Junge Start-ups entwickeln inzwischen innovative Apps, um die eigene Gesundheit zu monitoren und auf Gefahren hinzuweisen. Patienten mit einer chronischen Erkrankung können davon profitieren, ihre Gesundheitsdaten festzuhalten, Schmerztagebücher zu führen und einen Überblick über ihre Termine zu erhalten. Das Start-up hinter der Endo-App bietet insbesondere genau solch eine Anwendung an. Mit ihr ist es möglich, die Krankheit kennenzulernen und ihre Symptome zu verstehen. Ist sie diagnostiziert, lassen sich hier alle Daten zur eigenen Krankheit sammeln, gerade bei der Abstimmung mit der eigenen Ernährung ist dies besonders hilfreich. Gleichzeitig verweist sie auf gängige Therapien und hilft, die eigene Krankheit besser zu verstehen.

Personalmangel

Im Gesundheitswesen ist der Personalmangel besonders hoch, eine Studie von PwC prognostiziert bis zum Jahr 2035 einen Mangel von 1,8 Millionen Fachkräften allein in diesem Bereich. Gründe sind neben dem demografischen Wandel auch das schlechte Image des Gesundheitssektors. Die niedrige Bezahlung steht dabei dem hohen Arbeitsvolumen bei gleichzeitig hoher Verantwortung gegenüber. Die fortschreitende Digitalisierung kann einen Beruf im Gesundheitswesen wieder attraktiver machen. Eine moderne Arbeitsumgebung und eine geringere Belastung der Fachkräfte, durch die digitale Optimierung des gesamten Sektors, kann die Öffentlichkeits-Wahrnehmung wieder in eine positive Richtung verlagern.

Fazit

Die Digitalisierung des Gesundheitswesens hat nicht nur das Potenzial, die Kosten stark zu senken.

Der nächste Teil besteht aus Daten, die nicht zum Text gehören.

Lemma columnEnds_last (starts : list (ColumnKey * float)) :
  starts <> [] -> exists b, last (columnEnds starts) = Some b /\ end_ b = infinity.
Proof.
  induction starts as [|[k s] starts IH]; [done|]. intros _.
  destruct starts as [|[k' s'] starts].
  - simpl. by eexists.
  - destruct IH as (b & Hb & He); [done|]. exists b. split; [|done].
    change (columnEnds ((k, s) :: (k', s') :: starts))
      with ({| key := k; start := s;
               end_ := if PrimFloat.ltb s (s' - COLUMN_GAP)%float then (s' - COLUMN_GAP)%float
                       else (s + DEFAULT_WIDTH)%float |} :: columnEnds ((k', s') :: starts)).
    rewrite last_cons, Hb. done.
Qed.

Lemma prefix_refl (s : string) : String.prefix s s = true.
Proof. induction s as [|c s IH]; simpl; [done|]. by destruct (ascii_dec c c). Qed.

Lemma prefix_app (sub a b : string) :
  String.prefix sub a = true -> String.prefix sub (a +:+ b) = true.
Proof.
  revert sub. induction a as [|c a IH]; intros sub; simpl.
  - destruct sub; [|done]. by destruct b.
  - destruct sub as [|d sub]; [done|]. destruct (ascii_dec d c); [apply IH|done].
Qed.

Lemma includes_unfold (s sub : string) :
  Text.includes s sub
  = String.prefix sub s || match s with EmptyString => false | String _ s' => Text.includes s' sub end.
Proof. by destruct s. Qed.

Lemma includes_refl (s : string) : Text.includes s s = true.
Proof. rewrite includes_unfold. by rewrite prefix_refl. Qed.

Lemma includes_empty (s : string) : Text.includes s "" = true.
Proof. rewrite includes_unfold. by destruct s. Qed.

Lemma includes_app_l (a b sub : string) :
  Text.includes a sub = true -> Text.includes (a +:+ b) sub = true.
Proof.
  induction a as [|c a IH]; rewrite (includes_unfold _ sub).
  - rewrite orb_false_r. destruct sub; [|done]. intros _. apply includes_empty.
  - intros Hs. apply orb_true_iff in Hs as [Hp|Hs].
    + rewrite includes_unfold. by rewrite (prefix_app _ _ b Hp).
    + rewrite includes_unfold. simpl. rewrite (IH Hs). apply orb_true_r.
Qed.

Lemma includes_app_r (a b sub : string) :
  Text.includes b sub = true -> Text.includes (a +:+ b) sub = true.
Proof.
  intros Hb. induction a as [|c a IH]; simpl; [done|].
  rewrite IH. apply orb_true_r.
Qed.

Lemma bucketizeSegment_keeps (boundaries : list ColumnBoundary) (row : Row) (seg : LineSegment)
    (k : ColumnKey) (t : string) :
  Text.includes (row k) t = true -> Text.includes (bucketizeSegment boundaries row seg k) t = true.
Proof.
  intros Hk. unfold bucketizeSegment.
  destruct (Text.truthy (Text.trim (text seg))); simpl; [|done].
  destruct (match findColumn 0 boundaries (x seg) with Some b => Some b | None => last boundaries end)
    as [c|]; [|done].
  unfold rowSet. destruct (decide (k = key c)) as [->|]; [|done].
  destruct (row (key c)) as [|a s] eqn:Er.
  - simpl. destruct t; [apply includes_empty|done].
  - cbn [Text.truthy]. by apply includes_app_l.
Qed.

Lemma bucketizeSegment_lands (boundaries : list ColumnBoundary) (row : Row) (seg : LineSegment) :
  boundaries <> [] -> Text.truthy (Text.trim (text seg)) = true ->
  exists k, Text.includes (bucketizeSegment boundaries row seg k) (Text.trim (text seg)) = true.
Proof.
  intros Hb Ht. unfold bucketizeSegment. rewrite Ht. simpl.
  assert (exists c, match findColumn 0 boundaries (x seg) with Some b => Some b | None => last boundaries end
                    = Some c) as [c ->].
  { destruct (findColumn 0 boundaries (x seg)); [by eexists|].
    destruct (last boundaries) eqn:El; [by eexists|]. by apply last_None in El. }
  exists (key c). unfold rowSet. rewrite decide_True by done.
  destruct (Text.truthy (row (key c))).
  - apply includes_app_r, includes_app_r, includes_refl.
  - apply includes_refl.
Qed.

Lemma bucketizeLoop_keeps (boundaries : list ColumnBoundary) (segs : list LineSegment) (row : Row)
    (k : ColumnKey) (t : string) :
  Text.includes (row k) t = true ->
  Text.includes (fold_left (bucketizeSegment boundaries) segs row k) t = true.
Proof.
  revert row. induction segs as [|s segs IH]; intros row Hk; simpl; [done|].
  by apply IH, bucketizeSegment_keeps.
Qed.

Lemma bucketizeLoop_lands (boundaries : list ColumnBoundary) (segs : list LineSegment) (row : Row)
    (seg : LineSegment) :
  boundaries <> [] -> seg ∈ segs -> Text.truthy (Text.trim (text seg)) = true ->
  exists k, Text.includes (fold_left (bucketizeSegment boundaries) segs row k)
              (Text.trim (text seg)) = true.
Proof.
  intros Hb Hin Ht. revert row. induction segs as [|s segs IH]; intros row.
  { by apply elem_of_nil in Hin. }
  apply elem_of_cons in Hin as [<-|Hin]; simpl.
  - destruct (bucketizeSegment_lands boundaries row seg Hb Ht) as [k Hk].
    exists k. by apply bucketizeLoop_keeps.
  - by apply IH.
Qed.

Ärzte, Pflegekräfte und Therapeuten bekommen damit vor allem neue Werkzeuge, um ihre Patienten bestmöglich und effizient zu versorgen. Gleichzeitig werden Hindernisse abgebaut, die Fachkräfte entlastet und auch der Patient hat die Möglichkeit, die eigene Gesundheit zuverlässig im Blick zu haben. Die Coronapandemie hat gezeigt, wie notwendig eine Optimierung des deutschen Gesundheitswesens ist, da sie schnell am Rande ihrer Leistungsfähigkeit ist. Die Sicherstellung der gesundheitlichen Versorgung ist eine der größten Herausforderungen der nächsten Jahre. Bemühungen im Hinblick auf Digitalisierung müssen deswegen intensiviert und beschleunigt werden, auch um die immer weiter steigenden Kosten im Blick zu haben.